INFORMATION SUPPLIED ->
(** * A shallow embedding of the chess rule engine of [chess_core.py]

    The engine is the Python class [GameOps] and its six subclasses
    ([Pawn], [Rook], [Knight], [Bishop], [Queen], [King]).  Pieces are
    Python objects held in the class-level list [GameOps.pieces]; the board
    [board_objects] is an 8x8 numpy array of references to them.  Here an
    object reference is the index of the piece in the registry, the mutable
    class attributes form the record [Game], and every method is a function in
    a state-and-exception monad over [Game]. *)

From Stdlib Require Import ZArith List String Ascii Bool Lia Arith.
Import ListNotations.
Open Scope string_scope.
Open Scope list_scope.
Open Scope Z_scope.

(** ** Python exceptions and results *)

Inductive exn : Type :=
| IndexError | AttributeError | TypeError | KeyError | UnboundLocalError
| ValueError
| OutOfFuel.   (* not a Python exception: the recursion bound of the model *)

Inductive Res (A : Type) : Type :=
| Ok (a : A)
| Raise (e : exn).
Arguments Ok {A} a.
Arguments Raise {A} e.

Definition res_bind {A B} (r : Res A) (k : A -> Res B) : Res B :=
  match r with Ok a => k a | Raise e => Raise e end.

(** ** Python sequence indexing

    [l[i]] on a list or on one axis of a numpy array: a negative index counts
    from the end, anything outside [-len, len) raises [IndexError]. *)

Definition py_index (len i : Z) : Res nat :=
  if (0 <=? i) && (i <? len) then Ok (Z.to_nat i)
  else if (- len <=? i) && (i <? 0) then Ok (Z.to_nat (i + len))
  else Raise IndexError.

Definition py_nth {A} (l : list A) (i : Z) : Res A :=
  res_bind (py_index (Z.of_nat (List.length l)) i)
    (fun n => match nth_error l n with Some a => Ok a | None => Raise IndexError end).

Fixpoint list_set {A} (l : list A) (n : nat) (a : A) : list A :=
  match l, n with
  | [], _ => []
  | _ :: t, O => a :: t
  | h :: t, S n' => h :: list_set t n' a
  end.

Definition py_set {A} (l : list A) (i : Z) (a : A) : Res (list A) :=
  res_bind (py_index (Z.of_nat (List.length l)) i) (fun n => Ok (list_set l n a)).

(** ** Strings *)

(** [sub in s] for Python strings. *)
Fixpoint str_in (sub s : string) : bool :=
  String.prefix sub s ||
  match s with
  | EmptyString => false
  | String _ s' => str_in sub s'
  end.

(** [str.upper()].  The strings of the model are strings of 8-bit characters;
    among the 7-bit ones [upper] changes the letters a-z, and no other
    character is turned into a letter A-Z or a digit. *)
Definition upper_ascii (c : ascii) : ascii :=
  let n := nat_of_ascii c in
  if (97 <=? n)%nat && (n <=? 122)%nat then ascii_of_nat (n - 32) else c.

Fixpoint upper (s : string) : string :=
  match s with
  | EmptyString => EmptyString
  | String c s' => String (upper_ascii c) (upper s')
  end.

(** [str(n)] for the small non-negative counters the engine prints. *)
Fixpoint str_of_nat_aux (fuel n : nat) (acc : string) : string :=
  match fuel with
  | O => acc
  | S f =>
      let d := String (ascii_of_nat (48 + n mod 10)) acc in
      if (n <? 10)%nat then d else str_of_nat_aux f (n / 10) d
  end.

Definition str_of_Z (z : Z) : string :=
  if z <? 0 then String.append "-" (str_of_nat_aux (S (Z.to_nat (- z))) (Z.to_nat (- z)) "")
  else str_of_nat_aux (S (Z.to_nat z)) (Z.to_nat z) "".

(** ** CoordinateCodec: [get_field_names], [index2label], [label2index] *)

Definition column_chars : list string := ["A"; "B"; "C"; "D"; "E"; "F"; "G"; "H"].
Definition row_chars : list string := ["1"; "2"; "3"; "4"; "5"; "6"; "7"; "8"].

Definition get_field_names (row_chars column_chars : list string) : list (list string) :=
  map (fun row => map (fun col => String.append col row) column_chars) row_chars.

(** [GameOps.field_names], created once by the first constructor call. *)
Definition field_names : list (list string) := get_field_names row_chars column_chars.

Definition Idx : Type := (Z * Z)%type.

(** [arr[idx]] for a two-dimensional numpy array and an index pair. *)
Definition np_get {A} (arr : list (list A)) (idx : Idx) : Res A :=
  res_bind (py_nth arr (fst idx)) (fun row => py_nth row (snd idx)).

Definition index2label (field_idx : Idx) : Res string := np_get field_names field_idx.

(** What numpy reads of a string: an array of strings stores them padded with
    NUL characters to a fixed width, so a string ends where its trailing NUL
    characters begin. *)
Fixpoint np_str (s : string) : string :=
  match s with
  | EmptyString => EmptyString
  | String c t =>
      match np_str t with
      | EmptyString => if Ascii.eqb c Ascii.zero then EmptyString else String c EmptyString
      | t' => String c t'
      end
  end.

(** [x == label] on the elements of an array of strings: the padded buffers
    are compared, so trailing NUL characters on either side do not count. *)
Definition np_str_eqb (x label : string) : bool := String.eqb (np_str x) (np_str label).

EXERCISE REQUIREMENTS ->
Show all lines above containing "GameOps".

YOUR RESPONSE ->
    The engine is the Python class [GameOps] and its six subclasses
    Python objects held in the class-level list [GameOps.pieces]; the board
(** [GameOps.field_names], created once by the first constructor call. *)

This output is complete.